Eddie stifled a cry of pain as his knee caught on a curl of sharp metal. He slumped forward into the darkness, his every move echoing hollowly round the black interior of the creature. The belly of the beast. Slowly and carefully he crawled forward. There were bracing struts — like roof girders — running round the inside of the statue. Heavy, sharp bolts held them in place. They were painful when you crawled over them, as Eddie quickly found.
‘Anything?’ Liz’s voice hissed up through the hole.
‘No,’ he hissed back. He reckoned he had crawled round a good part of the interior by now and found nothing inside it at all that was not part of the structure.
Then a shout — not a voice Eddie recognised. ‘They’re here!’
‘Oh corks!’ he heard George exclaim.
Then Sir William’s urgent: ‘See you back at the Museum, Eddie.
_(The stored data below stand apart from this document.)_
(** * Groupie lobby page: client-side synchronisation and tier presentation

    A shallow embedding of the logic of
    [src/frontend/src/app/lobby/[code]/page.tsx] (the lobby page), of the
    catalogue in [data/businesses] and of the storage keys the page shares
    with [context/AuthContext.tsx]; and, around it, of the components the
    page renders ([ShareButton], [ConfirmedTicket]), of the guest identity
    ([AuthContext], the login page) and of the other pages that read and
    write the active-lobby pointer (the landing page's navigation bar, the
    business page, the tickets page's savings).

    Conventions of the embedding.
    - JavaScript numbers that hold counts, sizes, prices and millisecond
      timestamps are integers ([Z]).
    - [localStorage] is a finite map from keys to strings.
    - A handler is a function from the state it reads to the state it
      writes together with the effects it emits (toasts, HTTP requests,
      navigation), in emission order.
    - JSX is abstracted to the data it is built from: a screen is a
      constructor that carries the values its markup is computed from.
    - A string is the UTF-8 encoding of the JavaScript string; [trim] and
      [length] are computed on the code points and UTF-16 units that the
      bytes encode. *)

From Stdlib Require Import ZArith QArith Qround Qminmax String List Bool Lia Ascii Sorted Permutation.
From stdpp Require Import base option list strings gmap fin_maps.
Import ListNotations.
Local Open Scope string_scope.
Local Open Scope list_scope.
Local Open Scope Z_scope.

(** ** JavaScript array and value helpers *)

Module JS.

(** [xs.filter(p)] *)
Definition filter {A} (p : A -> bool) (xs : list A) : list A := List.filter p xs.

(** [xs.pop()] read as an expression on a fresh array: the last element,
    [undefined] on the empty array. *)
Definition pop {A} (xs : list A) : option A := last xs.

(** [xs.find(p)]: the first element satisfying [p]. *)
Definition find {A} (p : A -> bool) (xs : list A) : option A := List.find p xs.

(** [xs.some(p)] *)
Definition some {A} (p : A -> bool) (xs : list A) : bool := existsb p xs.

(** [xs[0]] *)
Definition first {A} (xs : list A) : option A := head xs.

(** [a || b] where [a] is an object or [undefined]. *)
Definition or_else {A} (a b : option A) : option A :=
  match a with Some x => Some x | None => b end.

(** [s === t] on strings. *)
Definition str_eq (s t : string) : bool := String.eqb s t.

(** Truthiness of a [string | null] value: [null] and the empty string
    are falsy. *)
Definition truthy_str (s : option string) : bool :=
  match s with
  | None => false
  | Some EmptyString => false
  | Some _ => true
  end.

End JS.

(** ** Discount tier table (page.tsx, DISCOUNT_TIERS) *)

Record DiscountTier := mkTier {
  dt_size : Z;
  dt_discount : Z;
  dt_label : string
}.

Definition DISCOUNT_TIERS : list DiscountTier :=
  [ mkTier 2 0 "Standard";
    mkTier 4 20 "20% rabatt";
    mkTier 6 30 "30% rabatt";
    mkTier 8 40 "Beste pris!" ].

Module TierEngine.

(** [tiers.filter(t => count >= t.size)] *)
Definition unlocked (tiers : list DiscountTier) (count : Z) : list DiscountTier :=
  JS.filter (fun t => count >=? dt_size t) tiers.

(** [tiers.filter(t => count >= t.size).pop() || tiers[0]]
    (ProgressBar, the confirmed screen and the offer card). *)
Definition currentTierOf (tiers : list DiscountTier) (count : Z) : option DiscountTier :=
  JS.or_else (JS.pop (unlocked tiers count)) (JS.first tiers).

(** [tiers.find(t => t.size > count)] (ProgressBar.nextTier). *)
Definition nextTierOf (tiers : list DiscountTier) (count : Z) : option DiscountTier :=
  JS.find (fun t => dt_size t >? count) tiers.

(** The same two expressions over the page's constant table. *)
Definition currentTier (count : Z) : option DiscountTier :=
  currentTierOf DISCOUNT_TIERS count.

Definition nextTier (count : Z) : option DiscountTier :=
  nextTierOf DISCOUNT_TIERS count.

(** Vocabulary for statements about the engine: the table is strictly
    increasing in [size]. *)
Definition ascending (tiers : list DiscountTier) : Prop :=
  StronglySorted (fun a b => dt_size a < dt_size b) tiers.

(** [t] is the last tier, in table order, whose size does not exceed
    [count]. *)
Definition last_qualifying (tiers : list DiscountTier) (count : Z) (t : DiscountTier) : Prop :=
  exists pre post,
    tiers = pre ++ t :: post /\
    dt_size t <= count /\
    Forall (fun u => count < dt_size u) post.

(** No tier qualifies and [t] is the first tier of the table. *)
Definition floor_tier (tiers : list DiscountTier) (count : Z) (t : DiscountTier) : Prop :=
  Forall (fun u => count < dt_size u) tiers /\ head tiers = Some t.

End TierEngine.

(** ** Catalogue (data/businesses) *)

Record PricingTier := mkPrice {
  pt_size : Z;
  pt_pricePerPerson : Z;
  pt_discountLabel : string
}.

(** The fields of [BusinessListing] that the lobby page reads;
    [pricingTiers] is optional in the source. *)
Record BusinessListing := mkBusiness {
  b_id : string;
  b_name : string;
  b_category : string;
  b_imageUrl : string;
  b_pricingTiers : option (list PricingTier)
}.

Definition MOCK_BUSINESSES : list BusinessListing :=
  [ mkBusiness "1" "Strike Zone Bowling" "Aktivitet"
      "https://placehold.co/600x400?text=Bowling"
      (Some [ mkPrice 2 250 "Standard";
              mkPrice 4 200 "20% rabatt";
              mkPrice 6 175 "30% rabatt";
              mkPrice 8 150 "Beste pris!" ]);
    mkBusiness "2" "Luigi's Wood Fired Pizza" "Restaurant"
      "https://placehold.co/600x400?text=Pizza"
      (Some [ mkPrice 2 350 "Standard";
              mkPrice 4 325 "Gratis drikke";
              mkPrice 6 300 "Gratis forrett";
              mkPrice 10 275 "VIP-pakke!" ]);
    mkBusiness "3" "Velocity Go-Karting" "Adrenalin"
      "https://placehold.co/600x400?text=Go-Karts"
      (Some [ mkPrice 2 500 "Standard";
              mkPrice 4 450 "50 kr rabatt";
              mkPrice 8 400 "100 kr rabatt";
              mkPrice 12 350 "Beste pris!" ]);
    mkBusiness "4" "The Escape Room Complex" "Aktivitet"
      "https://placehold.co/600x400?text=Escape+Room"
      (Some [ mkPrice 2 400 "Standard";
              mkPrice 3 350 "12% rabatt";
              mkPrice 5 320 "20% rabatt";
              mkPrice 6 300 "Fullt rom-rabatt!" ]) ].

(** [MOCK_BUSINESSES.find((business) => business.id === id)] *)
Definition getBusinessById (id : string) : option BusinessListing :=
  JS.find (fun business => JS.str_eq (b_id business) id) MOCK_BUSINESSES.

Module OfferCard.

(** [business.pricingTiers?.[0]] *)
Definition baseTier (business : BusinessListing) : option PricingTier :=
  match b_pricingTiers business with
  | Some tiers => JS.first tiers
  | None => None
  end.

(** [business.pricingTiers?.find(t => t.size <= lobby.member_count) || baseTier] *)
Definition currentPriceTier (business : BusinessListing) (member_count : Z)
  : option PricingTier :=
  JS.or_else
    (match b_pricingTiers business with
     | Some tiers => JS.find (fun t => pt_size t <=? member_count) tiers
     | None => None
     end)
    (baseTier business).

(** [currentPriceTier?.pricePerPerson || '-']: the number shown before
    "kr"; [None] stands for the dash (a price of 0 is falsy as well). *)
Definition shownPrice (tier : option PricingTier) : option Z :=
  match tier with
  | Some t => if pt_pricePerPerson t =? 0 then None else Some (pt_pricePerPerson t)
  | None => None
  end.

(** [baseTier && currentPriceTier &&
     currentPriceTier.pricePerPerson < baseTier.pricePerPerson]:
    whether the base price is shown struck through next to the price. *)
Definition showsStruckBasePrice (base current : option PricingTier) : bool :=
  match base, current with
  | Some b, Some c => pt_pricePerPerson c <? pt_pricePerPerson b
  | _, _ => false
  end.

End OfferCard.

(** The selection rule in the words of the specification: the tier of
    highest size not exceeding the member count, the smallest tier when the
    group is below every threshold. *)
Module PricingSpec.

Definition applicablePriceTier (tiers : list PricingTier) (member_count : Z)
  : option PricingTier :=
  JS.or_else
    (last (List.filter (fun t => pt_size t <=? member_count) tiers))
    (head tiers).

Definition ascending (tiers : list PricingTier) : Prop :=
  StronglySorted (fun a b => pt_size a < pt_size b) tiers.

End PricingSpec.

(** ** Lobby snapshot, identity, storage *)

Record MemberInfo := mkMember {
  user_name : string;
  is_ready : bool
}.

Record LobbyData := mkLobby {
  lobby_id : string;
  lobby_code : string;
  business_id : string;
  leader_name : string;
  status : string;
  member_count : Z;
  members : list MemberInfo;
  created_at : string;
  expires_at : string
}.

(** The data-model invariant of a snapshot: [member_count == len(members)]. *)
Definition snapshot_wf (data : LobbyData) : Prop :=
  member_count data = Z.of_nat (length (members data)).

(** AuthContext.User *)
Record User := mkUser {
  usr_id : string;
  usr_name : string
}.

(** [localStorage] *)
Abbreviation Storage := (gmap string string).

Definition ACTIVE_LOBBY_KEY : string := "groupie_active_lobby".
Definition ACTIVE_BUSINESS_KEY : string := "groupie_active_business_id".
(** AuthContext.STORAGE_KEY *)
Definition STORAGE_KEY : string := "groupie_user".

(** Both [removeItem] calls that every pointer-clearing site performs. *)
Definition clearActiveLobby (ls : Storage) : Storage :=
  delete ACTIVE_BUSINESS_KEY (delete ACTIVE_LOBBY_KEY ls).

(** ** Effects *)

Inductive Toast :=
  | ToastMemberJoined (newMemberName : option string) (discount : Z)
      (* toast.success(`... ${newMemberName} ble med! Rabatt: ${discount}%`) *)
  | ToastGroupLocked      (* toast.success('Gruppen er laast! Klar for booking...') *)
  | ToastJoinedGroup      (* toast.success('Du er naa med i gruppen!') *)
  | ToastJoinFailed       (* toast.error('Kunne ikke bli med') *)
  | ToastLeftGroup        (* toast.success('Du har forlatt gruppen') *)
  | ToastLobbyExpired.    (* toast.error('Lobbyen har utloept!') *)

Inductive HttpRequest :=
  | GetLobby (code : string)                       (* GET  /lobbies/{code} *)
  | PostJoin (code : string) (userName : string)   (* POST /lobbies/{code}/join *)
  | PostReady (code : string) (userName : string)  (* POST /lobbies/{code}/ready *)
  | PostLobby (leaderName : string).               (* POST /lobbies *)

(** What [await fetch(...)] in [fetchLobbyData] can yield. *)
Inductive FetchResult :=
  | Rejected                  (* fetch rejects, or the body does not parse *)
  | NotOk (httpStatus : Z)    (* !response.ok *)
  | Ok (data : LobbyData).    (* response.ok, body parsed *)

(** ** Lobby page state (LobbyPage) *)

Record PageState := mkPage {
  lobby : option LobbyData;
  isLoading : bool;
  error : option string;
  hasJoined : bool;
  prevMemberCountRef : Z;
  prevStatusRef : string
}.

Definition initialPage : PageState :=
  mkPage None true None false 0 "".

Definition MSG_NOT_FOUND : string := "Lobbyen ble ikke funnet.".
Definition MSG_NO_SERVER : string := "Kunne ikke koble til serveren.".

Module Fetch.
We’ll try to lead them away. Good hunting.’
‘Get Mr Blade,’ the voice shouted again, so close that Eddie thought it might be inside the statue with him. Running feet, the clatter of pursuit. Eddie lay as still as he could, not daring to move, not daring even to breathe.
After what seemed for ever, he turned round carefully, staring into the close blackness in the hope of making out the hole where he had come in. But he could see nothing.
His hand touched something. Something hard and round and heavy. It rolled away from him, sounding like a large glass marble inside a tin can. The noise was louder than thunder in the confined space.
‘What was that?’ said a voice that sounded uncomfortably close. ‘Where did that come from?’
Eddie’s hand found the stone again — it was about the size of an orange, and he lifted it carefully, gently, silently. The only weapon he had. The moon must have broken through the clouds again, for now he could see the uneven hole in the floor about four feet in front of him.
And as he watched and held his breath and grasped the stone tightly, first a large hand, then a whole arm reached in through the hole. Searching, feeling its way towards Eddie as he sat and shivered in the darkness.